Sería conveniente averiguar qué tiene de cierto, en nuestro medio, lo  afirmado por la revista Fortune para la cual, el decaimiento en los proyectos de grande envergadura  de los que ya no hacen gala los gringos tiene mucho que ver con el decaimiento en la lectura de literatura clásica pues, según la publicación de orden económico, al leer a los grandes autores, renace la imaginación y en determinados momentos florecen, casi por milagro, métodos sorprendentes para el análisis y la exposición de proyectos ajenos a lo leído. De esto concluiríamos que, nuestro subdesarrollo se genera en la mente antes que en el bolsillo.

 

Los habitantes del Gran Caldas que, en una época del siglo XX, hacían salpicones con trocitos adulzorados de Esquilo, Goethe, Wilde y Nietzsche produciendo como resultado una cultura de pastillaje que mereció la admiración propia o la burla socarrona de algún boyacacuno, dejaron de deleitarse con aquellos tribunos de voz tronante para acomodarse, como el resto de  mortales, al nivel expresivo de los programas de humor o las telenovelas mexicanas o venezolanas.
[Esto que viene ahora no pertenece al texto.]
(** A turn gives the next packet exactly when it is its turn, and otherwise
    changes nothing. *)
Lemma turn_spec upper all t l s b : Forall tlp_ok all -> tlp_ok t -> port t = 8 \/ port t = 4 ->
  remaining upper all (t :: l) s -> exists s',
  turn (print_trace upper all) b s = Ok (if decide (b = is_put t) then answer t else None) s' /\
  loaded s' = true /\ tlp_packets s' = concat (packet <$> (if decide (b = is_put t) then l else t :: l)).
Proof.
  intros Ha Ht Hport Hl. destruct (left_load _ _ _ _ Ha Hl) as (s1 & E1 & Hl1 & Hp1).
  pose proof (left_portnum _ _ _ Ht Hp1) as E2. destruct Ht as (_ & _ & Hlen & _).
  assert (Hc : forall k, (load_tlp (print_trace upper all) ;; p ← portnum; mret (bool_decide (p = k))) s =
    Ok (bool_decide (port t = k)) s1) by (intros k; by rewrite (bind_ok _ _ _ _ _ E1), (bind_ok _ _ _ _ _ E2)).
  assert (Hd : drop 20 (tlp_packets s1) = concat (packet <$> l)).
  { rewrite Hp1, fmap_cons. cbn [concat]. by rewrite drop_app_length'. }
  assert (Ht20 : take 20 (tlp_packets s1) = packet t).
  { rewrite Hp1, fmap_cons. cbn [concat]. by rewrite take_app_length'. }
  assert (H20 : (20 <= length (tlp_packets s1))%nat).
  { rewrite Hp1, fmap_cons. cbn [concat]. rewrite length_app. lia. }
  unfold turn, answer, is_put, can_put_tlp, can_get_tlp. destruct b; rewrite (bind_ok _ _ _ _ _ (Hc _)).
  - destruct (bool_decide (port t = 8)) eqn:E; cbn [decide].
    + exists (advance s1). rewrite decide_True by done. split; [|done].
      unfold put_tlp, mbind, M_bind, getW, assert, modifyW. by rewrite Hl1.
    + exists s1. rewrite decide_False by done. done.
  - assert (E8 : bool_decide (port t = 8) = negb (bool_decide (port t = 4))).
    { destruct Hport as [-> | ->]; done. }
    rewrite E8. destruct (bool_decide (port t = 4)) eqn:E; cbn [negb].
    + exists (advance s1). rewrite decide_True by done. split; [|done].
      unfold get_tlp, mbind, M_bind, getW, assert, modifyW. rewrite Hl1. rewrite decide_True by done.
      cbn. by rewrite Ht20.
    + exists s1. rewrite decide_False by done. done.
Qed.
(** The end of both products: the engine writes the array of [this]. *)
Lemma engine_write P n m w this h i l l' ref inds r g req : wfs P n m w -> this ∈ P -> mats w !! this = Some h -> owns w h i l ->
  mmu w !! ref = Some (info_fd i) -> acc_run req (object w) = ([(ref, l')], inds) -> total_posts inds = 1 -> length l' = length l ->
  rows h = r -> (forall a b, 0 <= a < rows h -> 0 <= b < cols h -> znth l' (a * cols h + b) = Some (g a b)) ->
  exists w', (send req ;; sem_wait) w = Ok tt w' /\ result P n m this r (cols h) g w w'.
Proof.
  intros Hw Ht Hh Ho Hr Hrun Hp Hl <- Hg.
  destruct (request_served P n m w req _ _ Hw Hrun Hp) as (w' & Hs & Hc & Hsem). exists w'. split; [done|].
  assert (Hwr : object_write ref l' w = setb (datastart h) l' w).
  { unfold object_write, setb. rewrite Hr. cbn.
    by rewrite (owns_fd _ _ _ _ Ho). }
  cbn in Hc. rewrite Hwr in Hc.
  destruct (setb_wf P n m w this h i l l' Hw Ht Hh Ho Hl) as (H1 & H2 & H3).
  split; [eapply wfs_core; [done| |done]; by rewrite Hsem, (proj2 (wf_idle _ _ _ _ H1))|].
  split; [etrans; [done|by apply frame_core]|]. apply mat_is_core with (setb (datastart h) l' w); [done|].
  exists h, l'. split; [done|]. split; [done|]. split; [done|]. split; [apply H2|]. split; [apply H2|done].
Qed.

(** Up to the references: [this] has its shape and the operands are as they were. *)
Lemma prepare P n m w this a b R C ha hb ia ib la lb : wfs P (cost w this R C + n) (cost w this R C + m) w ->
  this ∈ P -> a ∈ P -> b ∈ P -> a <> this -> b <> this -> fits R C ->
  mats w !! a = Some ha -> mats w !! b = Some hb -> owns w ha ia la -> owns w hb ib lb ->
  exists w2 h i l ia' ib', wfs P n m w2 /\ frame this w w2 /\
    mats w2 !! a = Some ha /\ mats w2 !! b = Some hb /\ mats w2 !! this = Some h /\
    owns w2 ha ia' la /\ owns w2 hb ib' lb /\ owns w2 h i l /\ rows h = R /\ cols h = C /\
    forall (A : Type) (k : Mat -> Mat -> M MW A),
      (create this R C ;; cacheFlushInvalidate this ;; ha ← get_mat a; hb ← get_mat b; k ha hb) w = k ha hb w2.
Proof.
  intros Hw Ht Ha Hb Hna Hnb Hf Hha Hhb Hoa Hob.
  pose proof (wf_sep_from _ _ _ _ _ _ _ _ _ Hw Ht Ha Hna Hha Hoa) as Hsa.
  pose proof (wf_sep_from _ _ _ _ _ _ _ _ _ Hw Ht Hb Hnb Hhb Hob) as Hsb.
  destruct (create_shaped P n m w this R C Hw Ht Hf) as (w1 & R1 & W1 & F1 & h & i & l & Hh & Ho & Hhr & Hhc).
  exists (set_flushed (flushed w1 ++ [info_fd i]) w1), h. set (w2 := set_flushed _ w1).
  assert (W2 : wfs P n m w2) by (by apply wfs_core with w1).
  assert (F2 : frame this w w2) by (etrans; [done|by apply frame_core]).
  assert (Hkeep : forall o ho lo, o ∈ P -> sep_from w this o ho lo -> mats w2 !! o = Some ho /\ exists io, owns w2 ho io lo).
  { intros o ho lo Hop Hs. pose proof (proj1 F2 _ _ _ Hs) as (_ & Hd & Hm & Hl & _). split; [done|].
    destruct (wf_cases _ _ _ _ o ho W2 Hop Hm) as [->|(io & lo' & Hx)]; [done|].
    exists io. pose proof (owns_heap _ _ _ _ Hx). by simplify_eq. }
  destruct (Hkeep a ha la Ha Hsa) as (Hha2 & ia' & Hoa2). destruct (Hkeep b hb lb Hb Hsb) as (Hhb2 & ib' & Hob2).
  destruct (wf_cases _ _ _ _ this h W2 Ht Hh) as [->|(i2 & l2 & Ho2)]; [by destruct (owns_data _ _ _ _ Ho)|].
  exists i2, l2, ia', ib'. repeat (split; [done|]). intros A k.
  by rewrite (bind_ok _ _ _ _ _ R1), (bind_ok _ _ _ _ _ (cacheFlush_ok _ _ _ _ _ Hh Ho)),
    (bind_ok _ _ _ _ _ (get_mat_ok _ _ _ Hha2)), (bind_ok _ _ _ _ _ (get_mat_ok _ _ _ Hhb2)).
Qed.

Lemma multf_result P n m w this a b J dot r ca cb ga gb : EngineTN J dot -> wfs P (cost w this ca cb + n) (cost w this ca cb + m) w ->
  this ∈ P -> a ∈ P -> b ∈ P -> a <> this -> b <> this -> 0 < r -> fits ca cb ->
  mat_is w a r ca ga -> mat_is w b r cb gb ->
  exists w', multf J this a b w = Ok tt w' /\
    result P n m this ca cb (fun i j => dot (col ga r i) (col gb r j)) w w'.
Proof.
  intros HE Hw Ht Ha Hb Hna Hnb Hr Hf Hma Hmb. unfold multf.
  destruct (mat_is_owns _ _ _ _ _ _ _ _ Hw Ha Hr Hma) as (ha & ia & la & Hha & Hoa & Hra & Hca & Hla & Hea).
  destruct (mat_is_owns _ _ _ _ _ _ _ _ Hw Hb Hr Hmb) as (hb & ib & lb & Hhb & Hob & Hrb & Hcb & Hlb & Heb).
  rewrite (bind_ok _ _ _ _ _ (get_mat_ok _ _ _ Hha)), (bind_ok _ _ _ _ _ (get_mat_ok _ _ _ Hhb)), Hca, Hcb.
  destruct (prepare P n m w this a b ca cb ha hb ia ib la lb)
    as (w2 & h & i & l & ia' & ib' & W2 & F2 & Ma & Mb & Mc & Oa & Ob & Oc & Hhr & Hhc & Hk); try done.
  rewrite Hk, Hra, Hrb, Hca, Hcb, decide_False by lia.
  destruct (references_result P n m w2 a b this ha hb h ia' ib' i la lb l) as
    (aref & bref & cref & i' & w3 & W3 & D3 & Ho3 & Nc & Va & Vb & Vc & Hk'); try done.
  rewrite Hk'.
  destruct (HE (object w3) aref bref cref r ca cb la lb l Va Vb Vc Hla Hlb) as (l' & inds & Hrun & Hp & Hl' & Hg).
  { rewrite <- Hhr, <- Hhc. apply Oc. }
  assert (Hh3 : mats w3 !! this = Some h) by (by rewrite (proj1 D3)).
  edestruct (engine_write P n m w3 this h i' l l' cref inds ca (fun i j => dot (col ga r i) (col gb r j))) as (w4 & R4 & W4 & F4 & M4);
    [done|done|done|done|done|exact Hrun|done|done|done| |].
  { intros x y Hx Hy. rewrite Hhc in *. rewrite Hg by lia. do 2 f_equal; apply col_ext; intros; [apply Hea|apply Heb]; lia. }
  exists w4. split; [done|]. split; [done|]. split; [etrans; [done|etrans; [by apply same_data_frame|done]]|].
  by rewrite Hhc in M4.
Qed.

Lemma multf_NT_result P n m w this a b J K dot c ra rb ga gb : EngineNT J K dot -> wfs P (cost w this ra rb + n) (cost w this ra rb + m) w ->
  this ∈ P -> a ∈ P -> b ∈ P -> a <> this -> b <> this -> fits ra rb ->
  mat_is w a ra c ga -> mat_is w b rb c gb ->
  exists w', multf_NT J K this a b w = Ok tt w' /\
    result P n m this ra rb (fun i j => dot (row ga c i) (row gb c j)) w w'.
Proof.
  intros HE Hw Ht Ha Hb Hna Hnb Hf Hma Hmb. unfold multf_NT.
  destruct (mat_is_owns _ _ _ _ _ _ _ _ Hw Ha (proj1 Hf) Hma) as (ha & ia & la & Hha & Hoa & Hra & Hca & Hla & Hea).
  destruct (mat_is_owns _ _ _ _ _ _ _ _ Hw Hb (proj1 (proj2 Hf)) Hmb) as (hb & ib & lb & Hhb & Hob & Hrb & Hcb & Hlb & Heb).
  rewrite (bind_ok _ _ _ _ _ (get_mat_ok _ _ _ Hha)), (bind_ok _ _ _ _ _ (get_mat_ok _ _ _ Hhb)), Hra, Hrb.
  destruct (prepare P n m w this a b ra rb ha hb ia ib la lb)
    as (w2 & h & i & l & ia' & ib' & W2 & F2 & Ma & Mb & Mc & Oa & Ob & Oc & Hhr & Hhc & Hk); try done.
  rewrite Hk, Hra, Hrb, Hca, Hcb, decide_False by lia.
  destruct (references_result P n m w2 a b this ha hb h ia' ib' i la lb l) as
    (aref & bref & cref & i' & w3 & W3 & D3 & Ho3 & Nc & Va & Vb & Vc & Hk'); try done.
  rewrite Hk'.
  destruct (HE (object w3) aref bref cref c ra rb la lb l Va Vb Vc Hla Hlb) as (l' & inds & Hrun & Hp & Hl' & Hg).
  { rewrite <- Hhr, <- Hhc. apply Oc. }
  assert (Hh3 : mats w3 !! this = Some h) by (by rewrite (proj1 D3)).
  edestruct (engine_write P n m w3 this h i' l l' cref inds ra (fun i j => dot (row ga c i) (row gb c j))) as (w4 & R4 & W4 & F4 & M4);
    [done|done|done|done|done|exact Hrun|done|done|done| |].
  { intros x y Hx Hy. rewrite Hhc in *. rewrite Hg by lia. do 2 f_equal; apply row_ext; intros; [apply Hea|apply Heb]; lia. }
  exists w4. split; [done|]. split; [done|]. split; [etrans; [done|etrans; [by apply same_data_frame|done]]|].
  by rewrite Hhc in M4.
Qed.
End DeviceFacts.

(** * Theorems *)

Section MatTheorems.
Context {AS : AlignSize} {CV : OpenCV} {AC : Accelerator}.
(** The verdict of the test on any indications: it exits with 0 exactly when the
    first seven have the values of a request of their kind, fails an assertion
    at the first wrong one before that, and waits for more otherwise.  A device
    that returns the requests passes; so does one that returns the first
    request seven times and never the others. *)
Theorem simple_verdict :
  (forall l, deliver simple_handler l 0 = Exit 0 7 <-> (7 <= right_prefix l)%nat) /\
  (forall l, (right_prefix l < 7)%nat -> right_prefix l <> length l ->
     deliver simple_handler l 0 = Assert (Z.of_nat (right_prefix l))) /\
  deliver simple_handler simple_requests 0 = Exit 0 7 /\
  deliver simple_handler (replicate 7 (say1 v1a)) 0 = Exit 0 7.
Proof.
  split; [|split; [|split; [by vm_compute|by vm_compute]]].
  - intros l. rewrite deliver_from by lia. repeat case_decide; split; try done; lia.
  - intros l Hl Hn. rewrite deliver_from by lia. rewrite !decide_False by lia. done.
Qed.

(** The interface of the hardware is narrower than the arguments; the values of
    the test fit it. *)
Definition through_hardware (i : say) : say :=
  match i with
  | say1 a => say1 (wrap 32 a)
  | say2 a b => say2 (wrap 16 a) (wrap 16 b)
  | say3 s => say3 {| s1_a := wrap 32 (s1_a s); s1_b := wrap 32 (s1_b s) |}
  | say4 s => say4 {| s2_a := wrap 32 (s2_a s); s2_b := wrap 16 (s2_b s); s2_c := wrap 7 (s2_c s) |}
  | say5 a b c => say5 (wrap 32 a) (wrap 64 b) (wrap 32 c)
  | say6 a b c => say6 (wrap 32 a) (wrap 40 b) (wrap 32 c)
  | say7 v => say7 {| s3_a := wrap 32 (s3_a v); s3_e1 := s3_e1 v |}
  end.
Lemma requests_fit : map through_hardware simple_requests = simple_requests.
Proof. by vm_compute. Qed.
End SimpleTest.

(** * Queues that change the width: [testmifo.cpp] *)
Module MifoTest.

Definition vs : list Z := [22; 0; 1; 2].

Inductive ind : Type :=
| mifo32 (a : Z) | mifo64 (a b : Z) | fimo64 (a b : Z) | fimo96 (a b c : Z) | fimo128 (a b c d : Z).

Definition equal_words (x y : Z) : bool := bool_decide (x = y).

(** The state is [cnt]. *)
Definition mifo_incr_cnt : M Z unit :=
  cnt ← getW;
  let cnt := u32 (cnt + 1) in
  putW cnt ;;
  if decide (cnt = 32) then exit 0 else mret tt.

Definition mifo_handler (i : ind) : M Z unit :=
  match i with
  | mifo32 a =>
      cnt ← getW;
      ea ← defined (znth vs (cnt mod 4));
      assert (equal_words a ea) ;;
      mifo_incr_cnt
  | mifo64 a b =>
      cnt ← getW;
      ea ← defined (znth vs (cnt mod 4));
      eb ← defined (znth vs (u32 (cnt + 1) mod 4));
      assert (equal_words a ea) ;;
      assert (equal_words b eb) ;;
      mifo_incr_cnt ;;
      mifo_incr_cnt
  | fimo64 a b => assert (equal_words a 68) ;; assert (equal_words b 47)
  | fimo96 a b c => assert (equal_words a 68) ;; assert (equal_words b 47) ;; assert (equal_words c 22)
  | fimo128 a b c d => assert (equal_words a 68) ;; assert (equal_words b 47) ;; assert (equal_words c 22) ;; assert (equal_words d 23)
  end.

(** What the program sends: a number of words and four words, of which as many
    count; the words of [fimo32] are put together by the hardware. *)
Inductive mifo_request : Type := req_fimo32 (v : Z) | req_mifo32 (n a b c d : Z) | req_mifo64 (n a b c d : Z).

Definition mifo_requests : list mifo_request :=
  [req_fimo32 68; req_fimo32 47; req_fimo32 22; req_fimo32 23;
   req_mifo32 4 22 0 1 2;
   req_mifo32 1 22 7 7 7; req_mifo32 1 0 7 7 7; req_mifo32 1 1 7 7 7; req_mifo32 1 2 7 7 7;
   req_mifo32 2 22 0 7 7; req_mifo32 2 1 2 7 7; req_mifo32 1 22 7 7 7; req_mifo32 3 0 1 2 7;
   req_mifo64 4 22 0 1 2;
   req_mifo64 1 22 7 7 7; req_mifo64 1 0 7 7 7; req_mifo64 1 1 7 7 7; req_mifo64 1 2 7 7 7;
   req_mifo64 1 22 7 7 7; req_mifo64 3 0 1 2 7; req_mifo64 3 22 0 1 7; req_mifo64 1 2 7 7 7].

Definition sent_words (r : mifo_request) : list Z :=
  match r with
  | req_fimo32 _ => []
  | req_mifo32 n a b c d | req_mifo64 n a b c d => take (Z.to_nat n) [a; b; c; d]
  end.

(** The words of an indication. *)
Definition words (i : ind) : list Z :=
  match i with mifo32 a => [a] | mifo64 a b => [a; b] | _ => [] end.
Definition wide_right (i : ind) : bool :=
  match i with
  | fimo64 a b => equal_words a 68 && equal_words b 47
  | fimo96 a b c => equal_words a 68 && equal_words b 47 && equal_words c 22
  | fimo128 a b c d => equal_words a 68 && equal_words b 47 && equal_words c 22 && equal_words d 23
  | _ => true
  end.

Definition stream : list Z := concat (replicate 8 vs).

Lemma sent_stream : concat (map sent_words mifo_requests) = stream.
Proof. by vm_compute. Qed.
La mediocridad se ha convertido en la medida de todas las cosas.

 

Las universidades de la región, sean públicas o privadas, tienen la responsabilidad histórica de divulgar, por diferentes medios, el trabajo cultural de sus integrantes, entendiéndose por tal la producción y culto a las bellas artes que siempre ha sido el objetivo general de las oficinas tradicionalmente dedicadas a tan  loable misión, como la que generó este texto pero, también, y,  creo yo que en forma prioritaria, fomentar la investigación, el análisis, la confrontación crítica y la divulgación eficiente de aquellos estudios científicos sobre la cultura que, sistematizados, podrían llegar a conformar la compleja idiosincrasia  caldense.

 

Aun más: Todos los estamentos universitarios tienen que cambiar la burocratización por la creatividad. No se piense que se trata de una utopía: tendamos las manos y el espíritu hacia la alborada de una nueva civilización o, por lo menos de un nuevo siglo. No hay otra tabla de salvación.

 

Es conveniente repasar en público estas  cuestiones pues, de no hacerlo,  corremos el riesgo trágico del pobre Edipo a quien le cayeron encima todas las desgracias por ignorar su origen, su condición y su destino.